無需GPU,手機芯片也能運行多模態模型!面壁智能發布MiniCPM,性能超過Mistral-7B!
原創2月1日,面壁智能發布了旗艦端側模型 MiniCPM,它以小博大的性能超越了 Mistral-7B,并在 MT-Bench 等榜單上表現出色。
MiniCPM 是一款能說會看、具備編程能力、擁有多模態能力的端側模型。它不僅在性能上優秀,而且具有極低的成本,支持 CPU 推理。MiniCPM 開源,并已在主流移動操作系統上進行了適配和測試。
1、端側成本極致降低:Mistral的1/100,GPT-4的1/360
在終端硬件廠商加速產品AI化的趨勢下,面壁智能認為,成本是大模型的隱形競爭力,“比起size,我們更在意成本”。
以搭載了驍龍855芯片的OPPO手機為例,MiniCPM每秒能處理7.5 Tokens,運行5年后報廢,成本為600元,由此可得170萬Tokens的推理成本僅1元——MiniCPM的推理成本僅Mistral的1/100,GPT-4的1/360。
據介紹,目前MiniCPM-2B在CPU(比GPU計算吞吐量低)上就能跑起來,相較于用GPU才能運行的大模型,能夠降低推理成本。與此同時,即便將大小壓縮75%,MiniCPM的性能也能做到基本無損耗。
在性能上,MiniCPM-2B的中文知識能力、代碼能力、數學能力已經超過Mistral-7B,而英文知識能力、邏輯能力和常識問答能力還存在一定差距。而在測試模型接近人的程度的評測榜單MT-Bench上,MiniCPM-2B的表現超過了Llama 2-70B-Chat。
圖片
2、手機芯片也可運行
面壁智能團隊目前驗證了MiniCPM使用手機芯片進行推理的可行性。據悉,進行Int4量化后,MiniCPM只占2GB空間,具備在端側手機進行模型部署的條件。
其中,對于Android、Harmony系統,使用開源框架MLC-LLM進行模型適配,支持文本模型、多模態模型;對于iOS,使用開源框架LLMFarm進行模型適配,僅支持文本模型。
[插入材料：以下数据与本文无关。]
(** C16: The service account, the role and the binding of every permission of
    an operator.  Requests are for these objects only: one is created only right
    after the creation looked it up and found nothing (by its key for a service
    account, by its name without a namespace for the others: for a namespaced
    role or binding this is not the object's own key), and, when the operator is
    updated, only after a read of its own key just before that found nothing;
    one is updated only as it was just read, but for the labels, annotations and
    fields that it is to have (so that its owner stays), and deleted only when
    the operator is.  When publishing or updating ends without an error, each of
    them was created or updated, or the lookup of the creation found an object;
    if that one has the same name and namespace, its rules, or its subjects and
    role, are the same (service accounts are not compared). *)
Theorem operator_rbac_settled {W} (h : handler kcall W) (w : W) a o :
  let '((err, _), tr) := run h (reconcile_rbac reader clock ControllerReference a o) w in
  each (rbac_request a o) tr ∧
  (is_delete a = false ∧ err = None → ∀ r, asked a o r → settled (live_of r) tr).
Proof.
  pose proof (holds_run_pair h (reconcile_rbac reader clock ControllerReference a o) w
    (λ tr res, Prog.outcome (reconcile_rbac reader clock ControllerReference a o) tr res)) as Hr.
  destruct (run h _ w) as [[err o'] tr]. assert (Ho := Hr (proj2 (holds_outcome _ [] _) ltac:(done))). clear Hr.
  apply interp_outcome in Ho as (trE & Ho & Hs).
  assert (Hasks : each (asks a o) trE) by (by eapply outcome_only; [apply rbac_asks|]). split.
  - intros l e l' ->. apply segments_split in Hs as (t1 & R & c & x & t2 & l1 & s1 & s2 & -> & _ & -> & Hc).
    pose proof (client_requests a o c x t1 _ (Hasks t1 _ t2 eq_refl) Hc s1 e s2 eq_refl) as [Hp|(r & Hr & He)]; [by left|].
    right. exists r. split; [done|]. by apply request_later.
  - intros [Ha ->] r Hr. pose proof (rbac_made reader clock ControllerReference a o trE o' Ha Ho r Hr) as Hin.
    destruct a; [..|done]; destruct (segments_of _ _ _ _ _ Hs Hin) as (l & Hl & Hsub); cbn [rbac_client] in Hl; eapply settled_more; try done.
    + by apply (outcome_spec _ _ _ _ _ (create_rbac_spec HandleActionPublish (live_of r) [] ltac:(done) ltac:(done)) Hl).
    + by apply (outcome_spec _ _ _ _ _ (create_or_update_spec (live_of r) [] (asked_placed _ _ _ Hr)) Hl).
Qed.
End Requests.

(** ** Examples *)

Section Demo.
(** A server that keeps the objects created, and to which the operator [o] is known. *)
Definition store : Type := list (rkey * rbac_live).
Definition stored (k : rkey) (s : store) : option rbac_live := snd <$> (snd <$> list_find (λ e, fst e = k) s).
Definition put (x : rbac_live) (s : store) : store := (key_of x, x) :: filter (λ e, fst e ≠ key_of x) s.
Definition rbac_server (o : operator) : handler kcall store := λ R c s,
  match c in kcall R return R * store with
  | KGet k => (match stored k s with Some x => Ok x | None => Err (Error NotFound "") end, s)
  | KCreate x => match stored (key_of x) s with Some _ => (Some (Error AlreadyExists ""), s) | None => (None, put x s) end
  | KUpdate x => (None, put x s)
  | KDelete k => match stored k s with Some _ => (None, filter (λ e, fst e ≠ k) s) | None => (Some (Error NotFound ""), s) end
  | OpCall c => ((demo_server o None _ c tt).1, s)
  end.

#[local] Instance demo_cmp : GoCmp :=
  {| cmp_bodies b b' := bool_decide (b = b'); cmp_bodies_sound b b' := bool_decide_eq_true_1 (b = b') |}.
#[local] Existing Instance meta_by_list.
#[local] Existing Instance coded_json.
#[local] Existing Instance list_order.
#[local] Instance no_spec : SpecText := {| encode_deployment_spec _ := JObj ∅; result_text _ := ""; sprint_text _ := "" |}.
#[local] Instance demo_oretry : RetryOnConflict ocall error is_conflict := bounded_retry is_conflict 4.
#[local] Instance demo_kretry : RetryOnConflict kcall error is_conflict := bounded_retry is_conflict 4.

Definition demo_rbac_operator (scope ns : string) : operator :=
  MiddlewareOperator "redis-op" ns ("uid-" +:+ ns) 1 None ∅ ∅ [FinalizerMiddlewareOperator]
    (MiddlewareOperatorSpec "base" None [] scope [Permission "redis-sa" [JStr "get pods"]] "{}" [])
    (MiddlewareOperatorStatus 1 [Condition CondTypeChecked ConditionTrue 1 0 "" ""; Condition CondTypeApplyOperator ConditionTrue 1 0 "" ""]
       "" ∅ "" "" false "" [] 0).
Definition rbac_pass (a : action) (o : operator) (s : store) : option err_kind * store :=
  let fix end_of {A} (p : kprog A) (s : store) : A * store :=
    match p with Ret r => (r, s) | Do c k => let '(x, s) := rbac_server o _ c s in end_of (k x) s end in
  let '((err, _), s) := end_of (reconcile_rbac false 7 (λ _, None) a o) s in (e_kind <$> err, s).
Definition subjects_of (s : store) : list string :=
  omap (λ e, match rl_body (snd e) with BindingBody (s :: _) _ => Some (sub_namespace s) | _ => None end) s.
MiniCPM讓手機上具備了無需聯網、無需搜索也能識圖解答的能力。
圖片
圖片
“此前尚未有工作嘗試在手機上部署多模態大模型。我們此次在MLC-LLM上驗證了手機部署MiniCPM-V的可行性,能夠正常輸入輸出,但也存在圖片處理時間較長的問題,需要進一步優化。”
下圖是測試的手機型號、系統和處理器信息。
圖片
目前代碼已開源:https://github.com/OpenBMB/MiniCPM
3、多模態模型開源
此外,據介紹面壁還開源了一個多模態模型 OmniLMM,展現出了實時動作識別和精準理解等能力。
圖片
在發布會上,面壁智能演示了 Gemini 發布時同款的石頭剪刀布 demo。用英文向 AI 提問:我正在玩什么游戲?大模型會回答:石頭剪子布。
4、團隊平均年齡28歲80%清北
據了解,面壁智能源于清華 NLP 實驗室,是在國內較早開展大模型研究的團隊之一,其在 2018 年發布了全球首個基于知識指導的預訓練模型 ERNIE。2022 年 8 月開始公司化運作的面壁智能,去年經歷了兩輪融資,其推出的應用「面壁露卡」也拿到了網信辦第二批大模型備案。
目前,面壁智能已經組建起 100 余人的科研團隊,其中 80% 人員來自清北,平均年齡 28 歲。
面壁智能正在構建“大模型 + Agent”的雙引擎戰略,希望能構建出更小規模、更快速度、更低成本的解決方案。
此外,面壁智能聯合創始人還做了一個劇透:“我們會在春節之后不斷發布 MiniCPM 的新版本,性能還會進一步提升。我們要給大家春節的休息時間。”